The reply should hold only the lines below from the one with "rewrite Heq. destruct" to the end, each copied exactly.

**Data in this exercise**
▽
Lemma processOne_accounts (item : ProcessingQueueItem) (st : St W) :
  let st' := exec (processOne E item) st in
  exists l q',
    log st' = log st ++ l
    /\ processingQueue (dmn st') = processingQueue (dmn st) ++ q'
    /\ List.filter is_extraction l
       = [CallProcessMultipleEmails (email item) (rules item)]
    /\ (totalEmailsProcessed (state (dmn st')) - totalEmailsProcessed (state (dmn st)))
       + Z.of_nat (length q')
       + Z.of_nat (length (List.filter is_processingFailed l)) = 1.
Proof.
  cbv zeta. unfold exec. rewrite processOne_unfold.
  destruct (processQueueItem_frame E item st) as (r & w' & l & Heq & Hl & _).
  rewrite Heq. destruct (sink_actions_filtered _ _ Hl) as [Hx Hf].
  destruct r as [[]|ex]; cbn [snd world dmn log].
  - exists (CallProcessMultipleEmails (email item) (rules item) :: l), [].
    split; [reflexivity|]. split; [now rewrite app_nil_r|].
    cbn [List.filter is_extraction is_processingFailed]. rewrite Hx, Hf.
    split; [reflexivity|]. cbn. lia.
  - destruct (clock E w') as [t w'']. cbv zeta.
    cbn [attempts failed_item dmn log config add_reminders set_state].
    destruct (attempts item + 1 <? retryAttempts (config (dmn st)));
      cbn [snd dmn log].
    + eexists (CallProcessMultipleEmails (email item) (rules item) :: l), [_].
      split; [reflexivity|]. split; [reflexivity|].
      cbn [List.filter is_extraction is_processingFailed]. rewrite Hx, Hf.
      split; [reflexivity|]. cbn. lia.
    + exists ((CallProcessMultipleEmails (email item) (rules item) :: l)
              ++ [Emit (processingFailed (id (email item)) (error_message ex)
                                         (attempts item + 1))]), [].
      split; [now rewrite <- app_assoc|]. split; [now rewrite app_nil_r|].
      rewrite !List.filter_app.
      cbn [List.filter is_extraction is_processingFailed]. rewrite Hx, Hf.
      split; [reflexivity|]. cbn. lia.
Qed.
△
**Task solution**
  rewrite Heq. destruct (sink_actions_filtered _ _ Hl) as [Hx Hf].
  destruct r as [[]|ex]; cbn [snd world dmn log].
  - exists (CallProcessMultipleEmails (email item) (rules item) :: l), [].
    split; [reflexivity|]. split; [now rewrite app_nil_r|].
    cbn [List.filter is_extraction is_processingFailed]. rewrite Hx, Hf.
    split; [reflexivity|]. cbn. lia.
  - destruct (clock E w') as [t w'']. cbv zeta.
    cbn [attempts failed_item dmn log config add_reminders set_state].
    destruct (attempts item + 1 <? retryAttempts (config (dmn st)));
      cbn [snd dmn log].
    + eexists (CallProcessMultipleEmails (email item) (rules item) :: l), [_].
      split; [reflexivity|]. split; [reflexivity|].
      cbn [List.filter is_extraction is_processingFailed]. rewrite Hx, Hf.
      split; [reflexivity|]. cbn. lia.
    + exists ((CallProcessMultipleEmails (email item) (rules item) :: l)
              ++ [Emit (processingFailed (id (email item)) (error_message ex)
                                         (attempts item + 1))]), [].
      split; [now rewrite <- app_assoc|]. split; [now rewrite app_nil_r|].
      rewrite !List.filter_app.
      cbn [List.filter is_extraction is_processingFailed]. rewrite Hx, Hf.
      split; [reflexivity|]. cbn. lia.
Qed.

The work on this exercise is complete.